What to do:
Could you filter the records below down to the lines that include the word "Inductive"?

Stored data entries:
---*---

Record StepI := mkStep {
  step_op : Op;
  step_direction : Direction;
  step_gate : option GateExpr;
  step_window : option Duration;
  step_on_lapse : OnLapse;
  step_force : list ForceName;
  step_alias : option string;
  step_args : list string;
}.

(** [StepI::new] *)
Definition step_new (o : Op) : StepI := {|
  step_op := o;
  step_direction := Forward;
  step_gate := None;
  step_window := None;
  step_on_lapse := LapseRevert;
  step_force := [];
  step_alias := None;
  step_args := [];
|}.

Inductive RepeatForm :=
| Count (n : N)
| Over (list_expr : string) (max : N) (set_valued : bool).

Inductive Item :=
| Step (s : StepI)
| Knell (s : StepI)
| Par (children : list Item)
| Slot (name : string)
| Confirm
| Commit
| Preflight (guards : list Guard)
| Observe (probe alias : string)
| Assert (guard : Guard) (window : option Duration) (on_lapse : OnLapse)
| Repeat (form : RepeatForm) (var : string) (body : list Item)
| When (guard : Guard) (window : option Duration) (on_lapse : OnLapse)
       (then_ else_ : list Item).

Inductive Trigger :=
| After (d : Duration)
| UnlessConfirmed (d : Duration)
| UnlessHeartbeat (deadline : Duration) (interval : option Duration).

Record Backstop := mkBackstop { bs_triggers : list Trigger; bs_arm_before : N }.

Inductive Strictness := Strict | Warn.
Inductive Mode := Manual | Auto.
Inductive JournalRequirement := Chained | Signed.

Record ProbeDecl := mkProbe {
  pd_name : string;
  pd_locus : Locus;
  pd_body : Body;
  pd_produces : list string;
  pd_static : bool;
  pd_equivalence : string;
  pd_reads : option string;
}.

Record Plan := mkPlan {
  plan_id : string;
  plan_owner : Host;
  plan_gate : option PlanGate;
  plan_wane : option Duration;
  plan_renew_within : option Duration;
  plan_backstop : option Backstop;
  plan_fires_by_construction : bool;
  plan_strictness : Strictness;
  plan_mode : Mode;
  plan_exclusivity : option string;
  plan_require_journal : option JournalRequirement;
  plan_body : list Item;
  plan_probes : list ProbeDecl;
}.

(** [Plan::new] *)
Definition plan_new (id owner : string) (body : list Item) : Plan := {|
  plan_id := id;
  plan_owner := owner;
  plan_gate := None;
  plan_wane := None;
  plan_renew_within := None;
  plan_backstop := None;
  plan_fires_by_construction := false;
  plan_strictness := Strict;
  plan_mode := Manual;
  plan_exclusivity := None;
  plan_require_journal := None;
  plan_body := body;
  plan_probes := [];
|}.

---*---

Written solution:
Inductive RepeatForm :=
Inductive Item :=
Inductive Trigger :=
Inductive Strictness := Strict | Warn.
Inductive Mode := Manual | Auto.
Inductive JournalRequirement := Chained | Signed.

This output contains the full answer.